==== Excerpted records ====

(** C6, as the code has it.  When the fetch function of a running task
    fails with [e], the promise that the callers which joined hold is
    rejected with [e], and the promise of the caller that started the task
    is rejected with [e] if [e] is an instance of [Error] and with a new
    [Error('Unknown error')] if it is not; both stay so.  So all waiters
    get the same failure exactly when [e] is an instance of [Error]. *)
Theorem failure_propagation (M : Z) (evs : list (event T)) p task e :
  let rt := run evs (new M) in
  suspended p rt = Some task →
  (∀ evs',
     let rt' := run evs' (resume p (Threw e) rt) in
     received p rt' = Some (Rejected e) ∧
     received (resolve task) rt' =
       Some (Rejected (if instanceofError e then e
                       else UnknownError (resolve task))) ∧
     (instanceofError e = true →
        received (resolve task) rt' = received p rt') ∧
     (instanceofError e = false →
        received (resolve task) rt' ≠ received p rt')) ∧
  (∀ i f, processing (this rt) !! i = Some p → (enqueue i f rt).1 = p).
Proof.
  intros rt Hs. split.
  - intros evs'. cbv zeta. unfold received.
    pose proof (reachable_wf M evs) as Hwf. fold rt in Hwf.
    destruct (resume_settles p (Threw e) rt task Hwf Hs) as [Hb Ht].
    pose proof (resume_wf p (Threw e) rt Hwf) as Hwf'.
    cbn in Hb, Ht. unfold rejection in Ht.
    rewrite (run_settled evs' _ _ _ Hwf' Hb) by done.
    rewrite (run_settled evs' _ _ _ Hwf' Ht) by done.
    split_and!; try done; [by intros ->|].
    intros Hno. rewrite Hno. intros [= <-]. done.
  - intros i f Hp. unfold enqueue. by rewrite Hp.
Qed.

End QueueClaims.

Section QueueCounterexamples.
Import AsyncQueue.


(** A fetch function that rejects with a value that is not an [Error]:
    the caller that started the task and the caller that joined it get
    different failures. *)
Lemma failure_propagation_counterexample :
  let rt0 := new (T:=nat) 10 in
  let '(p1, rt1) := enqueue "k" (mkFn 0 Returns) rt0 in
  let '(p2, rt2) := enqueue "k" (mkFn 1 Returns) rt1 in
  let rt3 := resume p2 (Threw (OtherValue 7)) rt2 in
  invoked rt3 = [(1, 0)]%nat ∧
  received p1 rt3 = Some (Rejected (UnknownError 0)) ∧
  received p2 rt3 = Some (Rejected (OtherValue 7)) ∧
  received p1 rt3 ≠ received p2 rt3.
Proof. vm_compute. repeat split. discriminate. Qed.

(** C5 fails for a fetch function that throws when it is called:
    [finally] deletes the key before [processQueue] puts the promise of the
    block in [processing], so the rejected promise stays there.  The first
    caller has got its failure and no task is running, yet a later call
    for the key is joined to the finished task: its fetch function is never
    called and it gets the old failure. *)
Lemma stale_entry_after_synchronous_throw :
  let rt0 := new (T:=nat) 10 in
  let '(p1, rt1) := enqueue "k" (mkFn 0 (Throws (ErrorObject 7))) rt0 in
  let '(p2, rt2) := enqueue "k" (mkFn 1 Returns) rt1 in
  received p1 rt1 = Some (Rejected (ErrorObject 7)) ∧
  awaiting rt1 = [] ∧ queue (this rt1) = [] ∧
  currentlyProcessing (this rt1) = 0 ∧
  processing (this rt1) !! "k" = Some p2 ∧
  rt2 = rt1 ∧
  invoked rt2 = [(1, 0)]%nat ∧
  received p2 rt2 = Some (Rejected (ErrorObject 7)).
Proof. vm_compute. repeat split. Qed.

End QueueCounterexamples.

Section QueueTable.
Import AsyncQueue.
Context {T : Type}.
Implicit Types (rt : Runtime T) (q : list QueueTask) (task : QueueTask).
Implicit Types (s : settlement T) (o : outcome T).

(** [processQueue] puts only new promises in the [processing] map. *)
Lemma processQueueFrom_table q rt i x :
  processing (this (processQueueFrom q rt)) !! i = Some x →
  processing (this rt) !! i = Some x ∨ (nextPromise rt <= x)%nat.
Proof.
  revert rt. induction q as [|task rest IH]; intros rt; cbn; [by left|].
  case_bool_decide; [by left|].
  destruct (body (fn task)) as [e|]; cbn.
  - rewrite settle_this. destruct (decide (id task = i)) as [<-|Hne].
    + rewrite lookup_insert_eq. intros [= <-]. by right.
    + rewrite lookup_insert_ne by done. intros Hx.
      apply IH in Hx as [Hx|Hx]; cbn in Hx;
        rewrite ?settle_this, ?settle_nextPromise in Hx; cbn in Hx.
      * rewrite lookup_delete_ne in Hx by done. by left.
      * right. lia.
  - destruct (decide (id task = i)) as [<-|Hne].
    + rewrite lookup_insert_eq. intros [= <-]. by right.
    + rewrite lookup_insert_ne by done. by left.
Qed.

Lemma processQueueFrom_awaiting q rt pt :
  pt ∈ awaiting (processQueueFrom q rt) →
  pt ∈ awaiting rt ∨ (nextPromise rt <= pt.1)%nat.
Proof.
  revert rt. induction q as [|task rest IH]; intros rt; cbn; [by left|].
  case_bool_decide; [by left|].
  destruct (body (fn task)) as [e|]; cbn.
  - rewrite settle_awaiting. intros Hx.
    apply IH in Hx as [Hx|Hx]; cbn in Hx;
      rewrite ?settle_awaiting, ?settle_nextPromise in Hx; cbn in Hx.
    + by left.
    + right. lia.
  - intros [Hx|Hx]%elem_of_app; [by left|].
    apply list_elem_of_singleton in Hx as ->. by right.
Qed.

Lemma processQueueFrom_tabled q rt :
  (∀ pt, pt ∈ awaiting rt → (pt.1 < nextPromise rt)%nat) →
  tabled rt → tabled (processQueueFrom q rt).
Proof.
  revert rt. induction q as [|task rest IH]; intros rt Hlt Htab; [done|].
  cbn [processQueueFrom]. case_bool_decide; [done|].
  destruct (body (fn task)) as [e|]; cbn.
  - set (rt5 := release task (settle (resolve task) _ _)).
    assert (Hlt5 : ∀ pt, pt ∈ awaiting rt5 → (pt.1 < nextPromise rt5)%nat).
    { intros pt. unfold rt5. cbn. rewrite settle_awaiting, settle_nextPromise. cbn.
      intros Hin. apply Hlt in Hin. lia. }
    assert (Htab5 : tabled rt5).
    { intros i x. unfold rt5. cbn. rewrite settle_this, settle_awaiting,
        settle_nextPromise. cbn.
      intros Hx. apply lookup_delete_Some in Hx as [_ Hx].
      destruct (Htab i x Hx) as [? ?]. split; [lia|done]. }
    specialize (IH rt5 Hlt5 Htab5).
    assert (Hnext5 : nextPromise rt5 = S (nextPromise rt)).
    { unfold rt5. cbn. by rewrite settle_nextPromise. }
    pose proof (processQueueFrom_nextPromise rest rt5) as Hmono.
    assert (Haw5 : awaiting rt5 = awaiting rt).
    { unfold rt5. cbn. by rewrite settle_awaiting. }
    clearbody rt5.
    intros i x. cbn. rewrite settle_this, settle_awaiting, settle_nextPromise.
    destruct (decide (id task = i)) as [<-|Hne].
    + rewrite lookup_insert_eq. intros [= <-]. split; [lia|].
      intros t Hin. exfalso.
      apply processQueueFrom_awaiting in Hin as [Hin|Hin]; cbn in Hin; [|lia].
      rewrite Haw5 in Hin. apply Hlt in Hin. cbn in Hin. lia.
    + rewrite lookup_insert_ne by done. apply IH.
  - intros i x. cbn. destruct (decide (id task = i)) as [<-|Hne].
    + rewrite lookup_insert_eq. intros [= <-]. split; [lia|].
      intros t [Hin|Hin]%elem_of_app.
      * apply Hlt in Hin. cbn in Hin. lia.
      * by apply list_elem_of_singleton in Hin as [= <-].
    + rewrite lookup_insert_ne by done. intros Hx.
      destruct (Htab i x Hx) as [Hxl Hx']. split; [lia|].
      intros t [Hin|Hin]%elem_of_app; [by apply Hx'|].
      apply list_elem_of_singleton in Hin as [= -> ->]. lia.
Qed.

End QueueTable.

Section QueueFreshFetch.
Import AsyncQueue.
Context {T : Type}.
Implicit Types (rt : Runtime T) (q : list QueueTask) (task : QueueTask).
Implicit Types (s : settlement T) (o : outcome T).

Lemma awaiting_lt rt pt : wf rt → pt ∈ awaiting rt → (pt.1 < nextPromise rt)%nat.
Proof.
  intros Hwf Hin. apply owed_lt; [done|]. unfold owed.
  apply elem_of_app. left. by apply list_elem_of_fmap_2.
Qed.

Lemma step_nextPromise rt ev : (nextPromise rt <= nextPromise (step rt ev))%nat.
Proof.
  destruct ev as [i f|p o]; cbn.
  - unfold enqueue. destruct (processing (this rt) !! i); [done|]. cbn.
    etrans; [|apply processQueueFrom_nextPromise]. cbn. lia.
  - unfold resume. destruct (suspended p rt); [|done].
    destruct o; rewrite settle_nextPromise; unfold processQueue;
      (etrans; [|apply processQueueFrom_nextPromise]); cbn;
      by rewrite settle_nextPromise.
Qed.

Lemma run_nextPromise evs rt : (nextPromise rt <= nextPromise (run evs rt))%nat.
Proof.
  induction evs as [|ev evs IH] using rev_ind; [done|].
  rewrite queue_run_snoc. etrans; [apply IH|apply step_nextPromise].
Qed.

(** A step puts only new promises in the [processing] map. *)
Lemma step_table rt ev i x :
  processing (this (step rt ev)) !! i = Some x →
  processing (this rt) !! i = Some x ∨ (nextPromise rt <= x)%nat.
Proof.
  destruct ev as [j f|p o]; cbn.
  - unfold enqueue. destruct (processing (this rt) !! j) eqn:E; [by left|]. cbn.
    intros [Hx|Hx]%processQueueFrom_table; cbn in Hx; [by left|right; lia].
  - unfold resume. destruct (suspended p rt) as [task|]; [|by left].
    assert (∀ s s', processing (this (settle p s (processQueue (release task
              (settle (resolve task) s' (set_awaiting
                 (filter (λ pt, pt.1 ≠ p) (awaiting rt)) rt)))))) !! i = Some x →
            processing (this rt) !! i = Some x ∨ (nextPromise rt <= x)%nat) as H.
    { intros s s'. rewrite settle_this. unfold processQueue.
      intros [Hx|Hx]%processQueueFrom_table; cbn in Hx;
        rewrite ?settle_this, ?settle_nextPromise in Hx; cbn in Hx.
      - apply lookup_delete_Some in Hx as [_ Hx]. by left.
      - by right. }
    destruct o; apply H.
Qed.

====

◆ **What is expected**
Above are the records; copy each line from them that includes the string "started".

◆ **Reply to the task**
    rejected with [e], and the promise of the caller that started the task
    the caller that started the task and the caller that joined it get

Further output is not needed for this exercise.